Il ne s’agit pas que d’une vision artistique. Goscinny va immédiatement imposer sa vision d’un patronat humaniste et patriarcal : il ne veut que des salariés, pas d’intermittents, à qui il offre un environnement propice à l’expression artistique et qui seront payés correctement. Mieux : en accord avec la chambre de commerce et d’industrie de Paris, les studios font créer à la prestigieuse école des Gobelins la filière animation, promettant aux jeunes diplômés un emploi chez Idéfix une fois leurs études terminées. 

Quand vient le temps de lancer la première production, là encore, les trois entrepreneurs décident de ne pas se reposer sur leurs lauriers. Goscinny veut écrire un scénario original pour le premier film made in Idéfix. Ce sera Les douze travaux d’Astérix. Dès 1974, toute l’équipe se met à travailler sur ce premier projet. Désireux d’internationaliser son savoir-faire, Goscinny s’offre les services, pour l’animation de quelques scènes, des studios de l’Anglais John Halas – créateur de la série Animal Farm considéré depuis comme le père du cartoon britannique. Concrétisant un vieux rêve, il fait aussi venir un Américain, Bob Maxfield, passé chez Disney. Il pioche enfin dans le vivier de l’animation Danoise, techniquement l’une des plus réputées : Borge Ring, génial animateur qui obtiendra un Oscar en 1985 pour son court métrage Anna & Bella, rejoint l’aventure. En plus d’avoir créé une filière de recrutement via leur partenariat avec les Gobelins, les studios Idéfix rayonnent désormais à l’international. Les douze travaux d’Asterix sort finalement le 20 octobre 1976. Et si le résultat en France est un peu décevant, c’est un triomphe en Allemagne : plus de 7 millions d’entrées. Essai transformé. 

La (plus très) petite entreprise

Environ six mois séparent la fin du travail sur Les douze travaux et le début de La ballade des Dalton, le second long métrage des studios. Pour combler ce temps de latence, Uderzo va tenter de rationnaliser l’organisation de ses équipes. Il demande à ses animateurs de travailler sur d’autres projets que ses films d’animation.
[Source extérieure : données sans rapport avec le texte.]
(* ===== verification/Vm.v ===== *)
(** * The on-chain VM: [onchain-vm/src/vm.rs]

    [run_program] interprets a straight-line program with forward jumps over a
    stack of state values, charging gas and tracking which parts of the initial
    values have been loaded.  The stack is modelled with its top at the head;
    [Vec::pop().unwrap()] on an empty stack and indexing out of range are
    panics.  Text inside error messages that prints run-time numbers is left
    out. *)
From S2P Require Import Prelude CostModel Fab FabSerial MerkleTree StateValue VmOps.
Set Warnings "-register-all".

Definition MAX_LOG_SIZE : Z := Z.shiftl 1 19.
Definition MAX_STACK_HEIGHT : nat := Z.to_nat (Z.shiftl 1 16).

(** ** The cache

    [InnerCache None]: the whole value is loaded; [InnerCache (Some m)]: the
    entries of [m] are. *)
Inductive InnerCache := mkInnerCache (entries : option (gmap AlignedValue InnerCache)).
Abbreviation Cache := (list InnerCache).
Abbreviation CacheKey := (option (nat * list AlignedValue)).

Definition push_key (self : CacheKey) (key : AlignedValue) : CacheKey :=
  match self with
  | None => None
  | Some (idx, path) => Some (idx, path ++ [key])
  end.

(** The fold of [Cache::visit] walks down the path, creating missing entries;
    the flag says whether all of them were present. *)
Fixpoint visit_path (cache : InnerCache) (path : list AlignedValue) : InnerCache * bool :=
  match path with
  | [] => (cache, true)
  | key :: path =>
      match cache with
      | mkInnerCache None => (cache, true)
      | mkInnerCache (Some map) =>
          match map !! key with
          | Some sub =>
              let '(sub, found) := visit_path sub path in
              (mkInnerCache (Some (<[key := sub]> map)), found)
          | None =>
              let '(sub, _) := visit_path (mkInnerCache (Some ∅)) path in
              (mkInnerCache (Some (<[key := sub]> map)), false)
          end
      end
  end.
Definition visit (self : Cache) (key : CacheKey) : vm_result (Cache * bool) :=
  match key with
  | None => Ok (self, true)
  | Some (n, path) =>
      if (length self <? n)%nat then Ok (self, false) else
      c ← unwrap (self !! n);
      let '(c, found) := visit_path c path in
      Ok (<[n := c]> self, found)
  end.

(** ** Arithmetic and comparison *)
Definition vm_add (a : Value) (b : vm_result Z) : vm_result AlignedValue :=
  a ← decode (u64_of_value a);
  b ← b;
  r ← ok_or (checked_add u64_max a b) ArithmeticOverflow;
  Ok (av_of_u64 r).
(** The subtrahend is decoded first. *)
Definition vm_sub (a : Value) (b : vm_result Z) : vm_result AlignedValue :=
  b ← b;
  a ← decode (u64_of_value a);
  r ← ok_or (checked_sub a b) ArithmeticOverflow;
  Ok (av_of_u64 r).
Definition vm_lt (a b : Value) : vm_result AlignedValue :=
  a ← decode (u64_of_value a);
  b ← decode (u64_of_value b);
  Ok (av_of_bool (a <? b)).

Definition vm_concat (a b : AlignedValue) (bound : Z) : vm_result AlignedValue :=
  let size_a := AlignedValue_serialized_size a in
  let size_b := AlignedValue_serialized_size b in
  if size_a + size_b <=? bound then
    ok_or (AlignedValue_new (Value_concat [av_value a; av_value b])
             (Alignment_concat [av_alignment a; av_alignment b]))
      (TypeError "alignment doesn't fit in concat")
  else Err BoundsExceeded.

Definition eq_valid_input (x : AlignedValue) : bool := AlignedValue_serialized_size x <=? 64.
Definition vm_eq (a b : AlignedValue) : vm_result AlignedValue :=
  match eq_valid_input a, eq_valid_input b with
  | false, false => Err TooLongForEqual
  | false, true | true, false => Ok (av_of_bool false)
  | true, true => Ok (av_of_bool (bool_decide (a = b)))
  end.

(** [From<MerkleTreeDigest> for AlignedValue]: 32 little-endian bytes. *)
Definition av_of_fr (x : Fr) : AlignedValue :=
  mkAlignedValue [normalize_atom (to_le_bytes 32 x)] field_alignment.

(** [1u64.checked_shl(height)]. *)
Definition checked_shl_u64 (height : Z) : option Z :=
  if height <? 64 then Some (Z.shiftl 1 height) else None.

(** ** Looking up a key *)
Definition vm_idx (value : VmValue * CacheKey) (key : AlignedValue) (cache : Cache) (cached : bool)
    : vm_result ((VmValue * CacheKey) * Cache) :=
  let cache_key := push_key value.2 key in
  '(cache, hit) ← visit cache cache_key;
  let cache_miss := negb hit in
  match vm_value value.1 with
  | Array arr =>
      idx ← decode (u8_of_value (av_value key));
      if (Z.of_nat (length arr) <=? idx)
      then Err (TypeError "index out of bounds in idx")
      else
        res ← unwrap (arr !! Z.to_nat idx);
        if cached && cache_miss then Err CacheMiss
        else Ok ((mkVmValue (vm_strength value.1) res, cache_key), cache)
  | Map map =>
      let res := default Null (map !! key) in
      if cached && cache_miss then Err CacheMiss
      else Ok ((mkVmValue (vm_strength value.1) res, cache_key), cache)
  | BoundedMerkleTree tree =>
      key ← decode (u64_of_value (av_value key));
      if match checked_shl_u64 (mt_height tree) with Some bound => bound <=? key | None => false end
      then Err MissingKey
      else
        Ok ((match mt_index tree key with
             | Some (hash, _) => mkVmValue (vm_strength value.1) (Cell (av_of_hash hash))
             | None => mkVmValue (vm_strength value.1) Null
             end, cache_key), cache)
  | _ => Err (TypeError "tried to idx, only map, array, and bmt are supported")
  end.

(** ** Machine state *)
Abbreviation Entry := (VmValue * CacheKey)%type.
Record VmState (Event : Type) := mkVmState {
  st_stack : list Entry;
  st_events : list Event;
  st_cache : Cache;
  st_gas : RunningCost;
}.
Arguments mkVmState {Event} _ _ _ _.
Arguments st_stack {Event} _.
Arguments st_events {Event} _.
Arguments st_cache {Event} _.
Arguments st_gas {Event} _.

Record VmResults (Event : Type) := mkVmResults {
  res_stack : list VmValue;
  res_events : list Event;
  res_gas_cost : RunningCost;
}.
Arguments mkVmResults {Event} _ _ _.
Arguments res_stack {Event} _.
Arguments res_events {Event} _.
Arguments res_gas_cost {Event} _.

Definition pop (stack : list Entry) : vm_result (Entry * list Entry) :=
  match stack with e :: stack => Ok (e, stack) | [] => Panic end.
(** [vnew(Strong, v)] with no cache key. *)
Definition fresh_val (v : StateValue) : Entry := (mkVmValue Strong v, None).

(** The stack height each instruction needs. *)
Definition stack_req {R} (op : Op R) : nat :=
  match op with
  | Op_Noop _ | Op_Push _ _ | Op_Jmp _ | Op_Ckpt => 0
  | Op_Type | Op_Size | Op_New | Op_Neg | Op_Log | Op_Root | Op_Pop | Op_Popeq _ _
  | Op_Addi _ | Op_Subi _ | Op_Branch _ => 1
  | Op_Lt | Op_Eq | Op_And | Op_Or | Op_Add | Op_Sub | Op_Concat _ _ | Op_Member | Op_Rem _ => 2
  | Op_Dup n => n + 1
  | Op_Swap n => n + 2
  | Op_Idx _ _ path => length (List.filter is_stack_key path) + 1
  | Op_Ins _ n => n * 2 + 1
  end.

#[global] Arguments vm_add : simpl never.
#[global] Arguments vm_sub : simpl never.
#[global] Arguments vm_concat : simpl never.
#[global] Arguments vm_idx : simpl never.

Section vm.
  Context `{Hashing} `{StateStorage} {R Event : Type} `{!ResultMode R Event}.
  Context (gas_limit : option RunningCost) (cost_model : VmCostModel).
  #[local] Abbreviation state := (VmState Event).

Definition incr_gas_full (gas by_ : RunningCost) : vm_result RunningCost :=
  let gas := RunningCost_add gas by_ in
  match gas_limit with
  | Some limit =>
      if (rc_compute_time limit <? rc_compute_time gas) || (rc_read_time limit <? rc_read_time gas)
      then Err OutOfGas else Ok gas
  | None => Ok gas
  end.
Definition incr_gas (gas : RunningCost) (by_ : CostDuration) : vm_result RunningCost :=
  incr_gas_full gas {| rc_read_time := CostDuration_ZERO; rc_compute_time := by_;
                       rc_bytes_written := 0; rc_bytes_deleted := 0 |}.

(** [const + coeff * arg] *)
Definition affine (constant coeff arg : Z) : CostDuration :=
  CostDuration_add constant (CostDuration_mul coeff arg).

Definition exec_lt (st : state) : vm_result state :=
  gas ← incr_gas (st_gas st) (cm_lt cost_model);
  '(eb, stack) ← pop (st_stack st); b ← as_cell (vm_value eb.1);
  '(ea, stack) ← pop stack; a ← as_cell (vm_value ea.1);
  r ← vm_lt (av_value a) (av_value b);
  Ok (mkVmState (fresh_val (Cell r) :: stack) (st_events st) (st_cache st) gas).

Definition exec_eq (st : state) : vm_result state :=
  gas ← incr_gas (st_gas st) (cm_eq cost_model);
  '(ea, stack) ← pop (st_stack st); a ← as_cell (vm_value ea.1);
  '(eb, stack) ← pop stack; b ← as_cell (vm_value eb.1);
  r ← vm_eq a b;
  Ok (mkVmState (fresh_val (Cell r) :: stack) (st_events st) (st_cache st) gas).

Definition exec_type (st : state) : vm_result state :=
  '(e, stack) ← pop (st_stack st);
  '(ty, cost) ← match vm_value e.1 with
                | Cell _ => Ok (0, cm_type_cell cost_model)
                | Null => Ok (1, cm_type_null cost_model)
                | Map _ => Ok (2, cm_type_map cost_model)
                | Array a =>
                    if (16 <? length a)%nat
                    then Err (TypeError "attempted to take type of illegal array with >16 entries")
                    else Ok (trunc u8_max (3 + Z.of_nat (length a) * 8), cm_type_array cost_model)
                | BoundedMerkleTree t =>
                    Ok (trunc u8_max (4 + sat_sub (mt_height t) 1 * 8), cm_type_bmt cost_model)
                end;
  gas ← incr_gas (st_gas st) cost;
  Ok (mkVmState (fresh_val (Cell (av_of_u8 ty)) :: stack) (st_events st) (st_cache st) gas).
Il fait entrer les studios Idéfix dans le monde de la publicité, en réalisant des spots notamment pour Carrefour ou Panzani. Un pilote d’animation pour la télévision, Un chien vaut mieux que deux tu l’auras, avec Idéfix en héros de fables morales de 5 minutes, est également lancé. Derrière cette course aux projets, l’objectif de Goscinny est simple : faire de ses studios une structure pérenne et diversifiée, où des salariés travaillent sur tout type de projet. Goscinny crée en fait l’animation française à grande échelle, industrialisée, après des décennies d’artisanat avec Paul Grimault (Le roi et l’oiseau) et Jean Image (Aladin et la lampe merveilleuse, 1970).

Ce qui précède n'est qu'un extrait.